[[ RECORDS SHOWN, beginning ]]

(* ===== verification/Migrations.v ===== *)
(** * Migrations: the in-place migrations of the module

    [src/x/oracle/keeper/migrations.go] writes tables of the price feeder into
    the parameters and the set of rewarded validators as a list;
    [migrate_proposal.go] rewrites the governance proposals that hold parameter
    updates of the old format.  The proposal is a message of the SDK: its
    decoder, which leaves the decoded fields behind when it fails, and its
    encoder are a class; the messages inside are the code of TxProto. *)
From S2P Require Import Prelude Util Store Dec Types Params Wire WireLemmas OracleProto.
From S2P Require Import Bech32 Votes Msgs TxProto World State Subspace Keeper ParamPlan MsgServer Rewards.
Local Open Scope Z_scope.

(** ** [migrations.go] *)

Definition migrated_CurrencyPairProviders : list CurrencyPairProvider := [
   mkCurrencyPairProvider "USDT" "USD" []
     ["kraken"; "coinbase"; "crypto"; "gate"];
   mkCurrencyPairProvider "ATOM" "USDT" []
     ["okx"; "bitget"; "gate"];
   mkCurrencyPairProvider "ATOM" "USD" []
     ["kraken"];
   mkCurrencyPairProvider "ETH" "USDT" []
     ["okx"; "bitget"];
   mkCurrencyPairProvider "ETH" "USD" []
     ["kraken"];
   mkCurrencyPairProvider "BTC" "USDT" []
     ["okx"; "gate"; "bitget"];
   mkCurrencyPairProvider "BTC" "USD" []
     ["coinbase"];
   mkCurrencyPairProvider "OSMO" "USDT" []
     ["bitget"; "gate"; "huobi"];
   mkCurrencyPairProvider "OSMO" "ATOM" []
     ["osmosis"];
   mkCurrencyPairProvider "stATOM" "ATOM" []
     ["osmosis"; "crescent"];
   mkCurrencyPairProvider "stOSMO" "OSMO" []
     ["osmosis"];
   mkCurrencyPairProvider "DAI" "USDT" []
     ["okx"; "bitget"; "huobi"];
   mkCurrencyPairProvider "DAI" "USD" []
     ["kraken"];
   mkCurrencyPairProvider "JUNO" "USDT" []
     ["bitget"; "mexc"];
   mkCurrencyPairProvider "JUNO" "USD" []
     ["kraken"];
   mkCurrencyPairProvider "JUNO" "ATOM" []
     ["osmosis"];
   mkCurrencyPairProvider "stJUNO" "JUNO" []
     ["osmosis"];
   mkCurrencyPairProvider "SCRT" "USD" []
     ["kraken"];
   mkCurrencyPairProvider "SCRT" "USDT" []
     ["mexc"; "gate"];
   mkCurrencyPairProvider "WBTC" "USDT" []
     ["okx"; "bitget"; "crypto"];
   mkCurrencyPairProvider "USDC" "USDT" []
     ["okx"; "bitget"; "kraken"];
   mkCurrencyPairProvider "USDC" "USD" []
     ["kraken"];
   mkCurrencyPairProvider "IST" "OSMO" []
     ["osmosis"];
   mkCurrencyPairProvider "IST" "USDC" []
     ["crescent"];
   mkCurrencyPairProvider "BNB" "USDT" []
     ["mexc"; "bitget"; "okx"];
   mkCurrencyPairProvider "LUNA" "USDT" []
     ["okx"; "gate"; "huobi"; "bitget"];
   mkCurrencyPairProvider "DOT" "USD" []
     ["kraken"; "coinbase"; "crypto"];
   mkCurrencyPairProvider "DOT" "USDT" []
     ["gate"; "bitget"];
   mkCurrencyPairProvider "AXL" "USD" []
     ["coinbase"; "crypto"];
   mkCurrencyPairProvider "AXL" "OSMO" []
     ["osmosis"];
   mkCurrencyPairProvider "STARS" "ATOM" []
     ["osmosis"];
   mkCurrencyPairProvider "STARS" "OSMO" []
     ["osmosis"];
   mkCurrencyPairProvider "XRP" "USD" []
     ["kraken"; "coinbase"];
   mkCurrencyPairProvider "XRP" "USDT" []
     ["gate"; "mexc"; "bitget"];
   mkCurrencyPairProvider "USK" "USDC" []
     ["kujira"];
   mkCurrencyPairProvider "KUJI" "USDC" []
     ["kujira"];
   mkCurrencyPairProvider "MNTA" "USDC" []
     ["kujira"];
   mkCurrencyPairProvider "MATIC" "USDT" []
     ["mexc"; "bitget"];
   mkCurrencyPairProvider "MATIC" "USD" []
     ["coinbase"; "kraken"];
   mkCurrencyPairProvider "CMST" "OSMO" []
     ["osmosis"];
   mkCurrencyPairProvider "LINK" "USD" []
     ["crypto"; "kraken"];
   mkCurrencyPairProvider "SUSHI" "USDT" []
     ["okx"; "bitget"];
   mkCurrencyPairProvider "SUSHI" "USD" []
     ["coinbase"];
   mkCurrencyPairProvider "CMDX" "OSMO" []
     ["osmosis"];
   mkCurrencyPairProvider "CRV" "USDT" []
     ["okx"; "bitget"; "mexc"];
   mkCurrencyPairProvider "CRV" "USD" []
     ["coinbase"];
   mkCurrencyPairProvider "MKR" "USDT" []
     ["okx"; "bitget"; "crypto"];
   mkCurrencyPairProvider "MKR" "USD" []
     ["coinbase"];
   mkCurrencyPairProvider "SEI" "USDT" []
     ["bitget"];
   mkCurrencyPairProvider "SEI" "USD" []
     ["coinbase"; "kraken"; "crypto"];
   mkCurrencyPairProvider "INJ" "USDT" []
     ["bitget"; "mexc"; "crypto"];
   mkCurrencyPairProvider "INJ" "USD" []
     ["coinbase"];
   mkCurrencyPairProvider "RETH" "WETH" [
     mkPairAddressProvider "0xa4e0faA58465A2D369aa21B3e42d43374c6F9613" "eth-uniswap"]
     ["eth-uniswap"];
   mkCurrencyPairProvider "WETH" "USDC" [
     mkPairAddressProvider "0x88e6a0c2ddd26feeb64f039a2c41296fcb3f5640" "eth-uniswap"]
     ["eth-uniswap"];
   mkCurrencyPairProvider "CBETH" "WETH" [
     mkPairAddressProvider "0x840deeef2f115cf50da625f7368c24af6fe74410" "eth-uniswap"]
     ["eth-uniswap"]]%string.

Definition migrated_CurrencyDeviationThresholds : list CurrencyDeviationThreshold := [
   mkCurrencyDeviationThreshold "USDT" "1.5"; mkCurrencyDeviationThreshold "ATOM" "1.5";
   mkCurrencyDeviationThreshold "ETH" "2"; mkCurrencyDeviationThreshold "BTC" "2";
   mkCurrencyDeviationThreshold "OSMO" "2"; mkCurrencyDeviationThreshold "stATOM" "2";
   mkCurrencyDeviationThreshold "stOSMO" "2"; mkCurrencyDeviationThreshold "DAI" "2";
   mkCurrencyDeviationThreshold "JUNO" "2"; mkCurrencyDeviationThreshold "stJUNO" "2";
   mkCurrencyDeviationThreshold "SCRT" "2"; mkCurrencyDeviationThreshold "WBTC" "2";
   mkCurrencyDeviationThreshold "USDC" "1.5"; mkCurrencyDeviationThreshold "IST" "2";
   mkCurrencyDeviationThreshold "BNB" "2"; mkCurrencyDeviationThreshold "LUNA" "2";
   mkCurrencyDeviationThreshold "DOT" "2"; mkCurrencyDeviationThreshold "AXL" "2";
   mkCurrencyDeviationThreshold "STARS" "2"; mkCurrencyDeviationThreshold "XRP" "2";
   mkCurrencyDeviationThreshold "USK" "2"; mkCurrencyDeviationThreshold "KUJI" "2";
   mkCurrencyDeviationThreshold "MNTA" "2"; mkCurrencyDeviationThreshold "RETH" "2";
   mkCurrencyDeviationThreshold "WETH" "2"; mkCurrencyDeviationThreshold "CBETH" "2";
   mkCurrencyDeviationThreshold "CMST" "2"; mkCurrencyDeviationThreshold "CMDX" "2";
   mkCurrencyDeviationThreshold "MATIC" "2"; mkCurrencyDeviationThreshold "LINK" "2";
   mkCurrencyDeviationThreshold "SUSHI" "2"; mkCurrencyDeviationThreshold "CRV" "2";
   mkCurrencyDeviationThreshold "MKR" "2"; mkCurrencyDeviationThreshold "INJ" "2";
   mkCurrencyDeviationThreshold "SEI" "2"]%string.

Section migrator.
Context {W : Type} `{StakingKeeper W}.

Definition MigrateValidatorSet : M (State W) () := SetValidatorRewardSet.
Definition MigrateCurrencyPairProviders : M (State W) () :=
  SetCurrencyPairProviders migrated_CurrencyPairProviders.
Definition MigrateCurrencyDeviationThresholds : M (State W) () :=
  SetCurrencyDeviationThresholds migrated_CurrencyDeviationThresholds.
End migrator.

(** The two tables are about the same denoms, one threshold for each, no pair is
    listed twice and the addresses of a pair are of its providers. *)
Lemma migrated_tables_match :
  NoDup (map cdt_BaseDenom migrated_CurrencyDeviationThresholds) ∧
  Forall (λ c, cpp_BaseDenom c ∈ map cdt_BaseDenom migrated_CurrencyDeviationThresholds)
    migrated_CurrencyPairProviders ∧
  Forall (λ t, cdt_BaseDenom t ∈ map cpp_BaseDenom migrated_CurrencyPairProviders)
    migrated_CurrencyDeviationThresholds ∧
  NoDup (map (λ c, (cpp_BaseDenom c, cpp_QuoteDenom c)) migrated_CurrencyPairProviders) ∧
  Forall (λ c, Forall (λ a, AddressProvider a ∈ cpp_Providers c) (cpp_PairAddress c))
    migrated_CurrencyPairProviders.
Proof. split_and!; refine (bool_decide_unpack _ _); vm_compute; exact I. Qed.

(** ** [migrate_proposal.go] *)

(** [govv1.Proposal], as far as the migration touches it. *)
Class GovCodec (P : Type) := {
  prop_Messages : P → list Any;
  prop_set_Messages : list Any → P → P;
  prop_Unmarshal : bytes → P * option error;
  prop_Marshal : P → outcome bytes;
}.
Class GovCodecLaws (P : Type) `{GovCodec P} : Prop :=
  prop_Messages_set l p : prop_Messages (prop_set_Messages l p) = l.

Section proposals.
Context {P : Type} `{GovCodec P} `{DecCodec} `{ProtoMessage DecCoin} `{CoinNil}.

(** The new message; the height is a placeholder. *)
Definition new_update_message (old : MsgLegacyGovUpdateParams) : MsgGovUpdateParams :=
  mkMsgUpdate (ml_Authority old) (ml_Title old) (ml_Description old)
    (mkPlan (ml_Keys old) 0 (ml_Changes old)).

(** The body of the loop: the type URL stays. *)
Definition convert_message (msg : Any) : outcome Any :=
  oldUpdateParamMsg ← pb_Unmarshal (A := MsgLegacyGovUpdateParams) pb_empty (Value msg);
  value ← pb_Marshal (new_update_message oldUpdateParamMsg);
  Ok (mkAny (TypeUrl msg) value).

Definition convertProposal (prop : P) : outcome P :=
  msgs ← foldM (λ msgs msg, msg' ← convert_message msg; Ok (msgs ++ [msg'])) (prop_Messages prop) [];
  Ok (prop_set_Messages msgs prop).

(** One stored proposal: only one that cannot be decoded is converted. *)
Definition migrate_entry (key : string) (value : bytes) : M (gmap string bytes) () :=
  match prop_Unmarshal value with
  | (prop, Some _) =>
      newProp ← lift (convertProposal prop);
      bz ← lift (prop_Marshal newProp);
      modify <[key := bz]>
  | (_, None) => mret ()
  end.

Definition MigrateProposals : M (gmap string bytes) () :=
  propStore ← gets id;
  forM (λ e, migrate_entry e.1 e.2) (Walk propStore).

(** ** What a migration leaves *)

(** The value that replaces a stored one. *)
Definition migrated_value (value : bytes) : outcome bytes :=
  match prop_Unmarshal value with
  | (prop, Some _) => newProp ← convertProposal prop; prop_Marshal newProp
  | (_, None) => Ok value
  end.

Lemma migrate_entry_Ok key value s s' :
  s !! key = Some value → migrate_entry key value s = (Ok (), s') →
  ∃ bz, migrated_value value = Ok bz ∧ s' = <[key := bz]> s.
Proof.
  intros Hk. unfold migrate_entry, migrated_value.
  destruct (prop_Unmarshal value) as [prop [e|]]; [|intros [= <-]].
  - unfold lift, modify, mbind, M_bind, outcome_bind. destruct (convertProposal prop) as [p| |]; [|done..].
    destruct (prop_Marshal p) as [bz| |]; [|done..]. intros [= <-]. by exists bz.
  - exists value. split; [done|]. by rewrite insert_id.
Qed.

Lemma migrate_loop l s s' :
  NoDup l.*1 → (∀ key value, (key, value) ∈ l → s !! key = Some value) →
  forM (λ e, migrate_entry e.1 e.2) l s = (Ok (), s') →
  (∀ key value, (key, value) ∈ l → ∃ bz, migrated_value value = Ok bz ∧ s' !! key = Some bz) ∧
  (∀ key, key ∉ l.*1 → s' !! key = s !! key).
Proof.
  revert s. induction l as [|[key value] l IH]; intros s Hnd Hl Hrun; simpl in *.
  { injection Hrun as <-. split; [intros ?? []%not_elem_of_nil|done]. }
  apply NoDup_cons in Hnd as [Hni Hnd].
  apply M_bind_Ok in Hrun as ([] & s1 & Hone & Hrun).
  apply migrate_entry_Ok in Hone as (bz & Hv & ->); [|by apply Hl, list_elem_of_here].
  apply IH in Hrun as [Hin Hout]; [|done|].
  - split.
    + intros k v [[= -> ->]|Hk]%elem_of_cons; [|by apply Hin].
      exists bz. split; [done|]. rewrite Hout by done. apply lookup_insert_eq.
    + intros k [Hne Hk]%not_elem_of_cons. rewrite Hout by done. by rewrite lookup_insert_ne.
  - intros k v Hk. rewrite lookup_insert_ne; [by apply Hl, list_elem_of_further|].
    intros <-. apply Hni. by apply (list_elem_of_fmap_2 fst) in Hk.
Qed.
End proposals.

Section converted.
Context {P : Type} `{GovCodecLaws P} `{DecCodecLaws} `{ProtoLaws DecCoin} `{CoinNil}.

(** A message and what the conversion makes of it. *)
Definition converted (msg msg' : Any) : Prop :=
  TypeUrl msg' = TypeUrl msg ∧ ∃ old,
    pb_Unmarshal pb_empty (Value msg) = Ok old ∧
    pb_Marshal (new_update_message old) = Ok (Value msg') ∧
    (pb_ok old → pb_Unmarshal pb_empty (Value msg') = Ok (new_update_message old)).

Lemma new_update_message_ok old : pb_ok old → pb_ok (new_update_message old).
Proof. intros Hok. cbn. split; [|exact Hok]. unfold is_i64. simpl. lia. Qed.

Lemma convert_message_Ok msg msg' : convert_message msg = Ok msg' → converted msg msg'.
Proof.
  unfold convert_message. destruct (pb_Unmarshal _ _) as [old| |] eqn:Eo; simpl; [|done..].
  destruct (pb_Marshal _) as [value| |] eqn:Em; simpl; [|done..]. intros [= <-].
  split; [done|]. exists old. split_and!; [done|done|].
  intros Hok. eapply pb_Marshal_Unmarshal; [exact Em|]. by apply new_update_message_ok.
Qed.

Lemma convert_loop l msgs r :
  foldM (λ msgs msg, msg' ← convert_message msg; Ok (msgs ++ [msg'])) l msgs = Ok r →
  ∃ l', r = msgs ++ l' ∧ Forall2 converted l l'.
Proof.
  revert msgs. induction l as [|msg l IH]; intros msgs; simpl.
  { intros [= <-]. exists []. by rewrite app_nil_r. }
  destruct (convert_message msg) as [msg'| |] eqn:E; simpl; [|done..].
  intros (l' & -> & Hl)%IH. exists (msg' :: l'). rewrite <- app_assoc. split; [done|].
  constructor; [by apply convert_message_Ok|done].
Qed.

Lemma convertProposal_Ok prop prop' :
  convertProposal prop = Ok prop' → Forall2 converted (prop_Messages prop) (prop_Messages prop').
Proof.
  unfold convertProposal. destruct (foldM _ _ _) as [msgs| |] eqn:E; simpl; [|done..].
  intros [= <-]. apply convert_loop in E as (l' & -> & Hl). by rewrite prop_Messages_set.
Qed.

(** A message of the old format is converted whenever the new one fits. *)
Lemma convert_message_legacy url old :
  pb_ok old → pb_Size old < 2 ^ 63 → pb_Size (new_update_message old) < 2 ^ 63 →
  ∃ value, convert_message (mkAny url (pb_encode old)) = Ok (mkAny url value) ∧
    pb_Unmarshal pb_empty value = Ok (new_update_message old).
Proof.
  intros Hok Hs Hs'. exists (pb_encode (new_update_message old)).
  pose proof (pb_Size_encode old). pose proof (pb_Size_encode (new_update_message old)).
  unfold convert_message. cbn [Value TypeUrl].
  rewrite (pb_Unmarshal_encode old) by (done || congruence).
  cbn [mbind outcome_bind].
  rewrite pb_Marshal_encode, (proj2 (Z.leb_gt _ _)) by congruence. split; [done|].
  rewrite pb_Unmarshal_encode; [done|by apply new_update_message_ok|congruence].
Qed.

Lemma convert_legacy_list (l : list (string * MsgLegacyGovUpdateParams)) msgs :
  Forall (λ m, pb_ok m.2 ∧ pb_Size m.2 < 2 ^ 63 ∧ pb_Size (new_update_message m.2) < 2 ^ 63) l →
  ∃ l', foldM (λ msgs msg, msg' ← convert_message msg; Ok (msgs ++ [msg']))
          (map (λ m, mkAny m.1 (pb_encode m.2)) l) msgs = Ok (msgs ++ l') ∧
    Forall2 (λ m msg', TypeUrl msg' = m.1 ∧
      pb_Unmarshal pb_empty (Value msg') = Ok (new_update_message m.2)) l l'.
Proof.
  intros Hl. revert msgs. induction Hl as [|[url old] l (? & ? & ?) _ IH]; intros msgs.
  { exists []. by rewrite app_nil_r. }
  cbn [map foldM fst snd] in *.
  destruct (convert_message_legacy url old) as (value & -> & Hv); [done..|].
  cbn [mbind outcome_bind].
  destruct (IH (msgs ++ [mkAny url value])) as (l' & -> & Hl').
  exists (mkAny url value :: l'). rewrite <- app_assoc. split; [done|]. by constructor.
Qed.
End converted.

[[ RECORDS SHOWN, end ]]

● WHAT YOU SHOULD DO
Give back, verbatim, the lines from the top of the entries above through the line containing "(** ** [migrations.go] *)".

● EXPECTED ANSWER
(* ===== verification/Migrations.v ===== *)
(** * Migrations: the in-place migrations of the module

    [src/x/oracle/keeper/migrations.go] writes tables of the price feeder into
    the parameters and the set of rewarded validators as a list;
    [migrate_proposal.go] rewrites the governance proposals that hold parameter
    updates of the old format.  The proposal is a message of the SDK: its
    decoder, which leaves the decoded fields behind when it fails, and its
    encoder are a class; the messages inside are the code of TxProto. *)
From S2P Require Import Prelude Util Store Dec Types Params Wire WireLemmas OracleProto.
From S2P Require Import Bech32 Votes Msgs TxProto World State Subspace Keeper ParamPlan MsgServer Rewards.
Local Open Scope Z_scope.

(** ** [migrations.go] *)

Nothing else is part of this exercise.